The goals of the AMP RA/Lupus Program are to use new technologies to understand how lupus nephritis—the kidney inflammation that affects about half of patients with the disease-develops, to uncover targets for new drug development, and to find better, less-invasive ways to diagnose patients. As we previously reported, for the recently completed phase of the project, researchers fine-tuned their procedures for analyzing kidney and skin samples, blood, and urine. They also performed studies to find ways to predict which patients will benefit from therapy. For example, the researchers measured which genes were switched on in samples of kidney tissue removed with a biopsy. They found that patients who didn’t respond to therapy within six months of the biopsy often had a distinctive pattern in cells known as tubular cells. However, these findings are preliminary and based on a small number of patients with lupus nephritis. It remains to be determined whether these observations will hold up in a larger patient group.

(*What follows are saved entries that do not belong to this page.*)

Lemma lower_upper_char c : Js.lower_char (Js.upper_char c) = Js.lower_char c.
Proof. destruct c as [[] [] [] [] [] [] [] []]; reflexivity. Qed.

Lemma toLowerCase_toUpperCase s :
  Js.toLowerCase (Js.toUpperCase s) = Js.toLowerCase s.
Proof.
  induction s as [|c s IH]; [reflexivity|]. cbn.
  rewrite lower_upper_char. f_equal. exact IH.
Qed.

Lemma titleCase_upper_eq x w :
  Js.toUpperCase x = Js.toUpperCase w -> titleCase x = titleCase w.
Proof.
  intros H. apply titleCase_case_insensitive.
  now rewrite <- (toLowerCase_toUpperCase x), H, toLowerCase_toUpperCase.
Qed.

(** The title-cased capture of an enumerated field is the title-cased form
    of one of the alternatives. *)
Lemma enum_field_title label ws msg m :
  ws <> [] ->
  js_match (seqs [lit label; sep; Star true space;
                  Group 1 (alts (map lit ws))]) msg = Some m ->
  exists w, In w ws /\ option_map titleCase (group 1 m) = Some (titleCase w).
Proof.
  intros Hne H. destruct (enum_field _ _ _ _ Hne H) as (w & x & Hin & Hup & Hg).
  exists w. split; [exact Hin|]. rewrite Hg. cbn.
  now rewrite (titleCase_upper_eq x w Hup).
Qed.

Lemma order_status_extracted msg :
  exists s,
    match js_match Parser.re_order_status msg with
    | Some m => option_map titleCase (group 1 m)
    | None => Some "Active"
    end = Some s /\ In s extracted_order_statuses.
Proof.
  destruct (js_match Parser.re_order_status msg) as [m|] eqn:E.
  - destruct (enum_field_title "STATUS"
                ["Active"; "OnHold"; "Completed"; "Cancelled"] msg m
                ltac:(discriminate) E) as (w & Hin & ->).
    exists (titleCase w). split; [reflexivity|].
    cbn [In] in Hin.
    repeat (destruct Hin as [<-|Hin]; [vm_compute; tauto|]). destruct Hin.
  - exists "Active". split; [reflexivity|]. now left.
Qed.

Lemma order_priority_extracted msg :
  match Parser.capture_map titleCase 1 (js_match Parser.re_priority msg) with
  | Some pr => In pr Orders.VALID_PRIORITIES
  | None => True
  end.
Proof.
  destruct (js_match Parser.re_priority msg) as [m|] eqn:E; [|exact I].
  destruct (enum_field_title "PRIORITY" ["Low"; "Medium"; "High"; "Urgent"]
              msg m ltac:(discriminate) E) as (w & Hin & Hg).
  cbn [Parser.capture_map]. unfold option_map in Hg |- *.
  destruct (group 1 m); [|exact I]. injection Hg as ->.
  cbn [In] in Hin.
  repeat (destruct Hin as [<-|Hin]; [vm_compute; tauto|]). destruct Hin.
Qed.

(** X19: the order extractor always sets a status, one of Active, Onhold,
    Completed and Cancelled, and a priority, when it sets one, that is a
    valid priority; so an order update that comes through the extractor
    and succeeds leaves the order Active, Completed or Cancelled, never
    OnHold. *)
Theorem extracted_order_is_never_put_on_hold msg p :
  Parser.parseOrderUpdate (JString msg) = Some p ->
  (exists s, Parser.po_status p = Some s /\ In s extracted_order_statuses) /\
  match Parser.po_priority p with
  | Some pr => In pr Orders.VALID_PRIORITIES
  | None => True
  end /\
  forall now table o' table',
    Orders.updateOrder now (Parser.po_order_id p) (Orders.of_parsed p) table
      = Ok (o', table') ->
    In (Orders.status o') ["Active"; "Completed"; "Cancelled"].
Proof.
  intros Hp. unfold Parser.parseOrderUpdate in Hp.
  destruct msg as [|c msg]; [discriminate|]. cbn [Js.truthy negb] in Hp.
  destruct (js_match Parser.re_order_id (String c msg)); [|discriminate].
  injection Hp as <-. cbn [Parser.po_status Parser.po_priority].
  destruct (order_status_extracted (String c msg)) as (s & Hs & Hin).
  unfold Orders.of_parsed.
  cbn [Parser.po_status Parser.po_priority Parser.po_order_id
       Parser.po_stage Parser.po_quantity Parser.po_materials Parser.po_eta
       Parser.po_assigned_to].
  rewrite Hs. cbn [of_option].
  split; [now exists s|].
  split; [apply order_priority_extracted|].
  intros now table o' table' Hok.
  assert (Hstat : Orders.status o' = s).
  { apply updateOrder_ok in Hok.
    assert (Hne : Js.truthy s = true).
    { cbn [In extracted_order_statuses] in Hin.
      repeat (destruct Hin as [<-|Hin]; [reflexivity|]). destruct Hin. }
    destruct (table !! _); subst o';
      cbn [Orders.patch Orders.create Orders.status Orders.d_status
           Prisma.set_required field_or];
      [reflexivity|now rewrite Hne]. }
  rewrite Hstat. unfold Orders.updateOrder in Hok. apply rethrow_ok in Hok.
  destruct (Orders.validate InvalidStage _ _); [|discriminate].
  unfold mbind, result_bind in Hok.
  cbn [Orders.d_status] in Hok.
  cbn [In extracted_order_statuses] in Hin.
  destruct Hin as [<-|[<-|[<-|[<-|[]]]]]; cbn [In]; auto.
  discriminate Hok.
Qed.

Lemma extracted_order_is_never_put_on_hold_witness :
  Parser.parseOrderUpdate (JString shipping_text) = Some shipping_parsed /\
  Orders.updateOrder 2000 "ORD1024" (Orders.of_parsed shipping_parsed)
                     order_book
    = Ok (held_order_shipped, <["ORD1024" := held_order_shipped]> order_book) /\
  In (Orders.status held_order_shipped) ["Active"; "Completed"; "Cancelled"].
Proof.
  split; [reflexivity|]. split; [reflexivity|].
  destruct (extracted_order_is_never_put_on_hold
              shipping_text shipping_parsed eq_refl) as (_ & _ & H).
  apply (H 2000%Z order_book held_order_shipped
           (<["ORD1024" := held_order_shipped]> order_book)).
  reflexivity.
Defined.

(** *** The safety extractor and its service *)

Lemma safety_field_extracted label ws default msg :
  ws <> [] ->
  (forall w, In w ws -> titleCase w = w) ->
  In default ws ->
  exists s,
    SafetyParser.matched_or_default
      (seqs [lit label; sep; Star true space; Group 1 (alts (map lit ws))])
      msg default = Some s /\ In s ws.
Proof.
  intros Hne Htitle Hdef. unfold SafetyParser.matched_or_default.
  destruct (js_match _ msg) as [m|] eqn:E.
  - destruct (enum_field_title _ _ _ _ Hne E) as (w & Hin & ->).
    exists w. split; [now rewrite (Htitle w Hin)|exact Hin].
  - now exists default.
Qed.

Lemma valid_member valid s :
  In s valid -> Machines.list_includes valid s = true.
Proof.
  unfold Machines.list_includes. intros H. apply existsb_exists.
  exists s. split; [exact H|apply String.eqb_refl].
Qed.

Lemma validate_member mk valid s :
  In s valid -> Orders.validate mk valid (Value s) = Ok tt.
Proof.
  intros H. unfold Orders.validate. cbn [field_nullish truthy_field].
  rewrite (valid_member valid s H). cbn [negb].
  now rewrite andb_false_r.
Qed.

AMP RA/Lupus Program scientists are also looking at what can be learned about the disease from samples that are easier to obtain than kidney tissue, such as urine, skin, and blood. The new studies tested large numbers of proteins in urine and found that the levels of some were higher in patients with lupus than in people who don’t have the disease. The researchers suggest that this approach may provide important data about how the disease affects the kidneys. The gene changes the researchers observed in the tubule cells also occurred in skin cells of people who did not respond to treatment. This raises the possibility of developing  ess-invasive ways to monitor disease progression and response to therapy that could substitute for a kidney biopsy.

For the next phase of the partnership, researchers will analyze samples from about 200 patients with lupus nephritis. They will try to answer whether testing urine for proteins and identifying immune cells in the blood can be used to diagnose the disease or to predict how a patient’s condition will change. Such information could also reveal if patients will respond to certain therapies.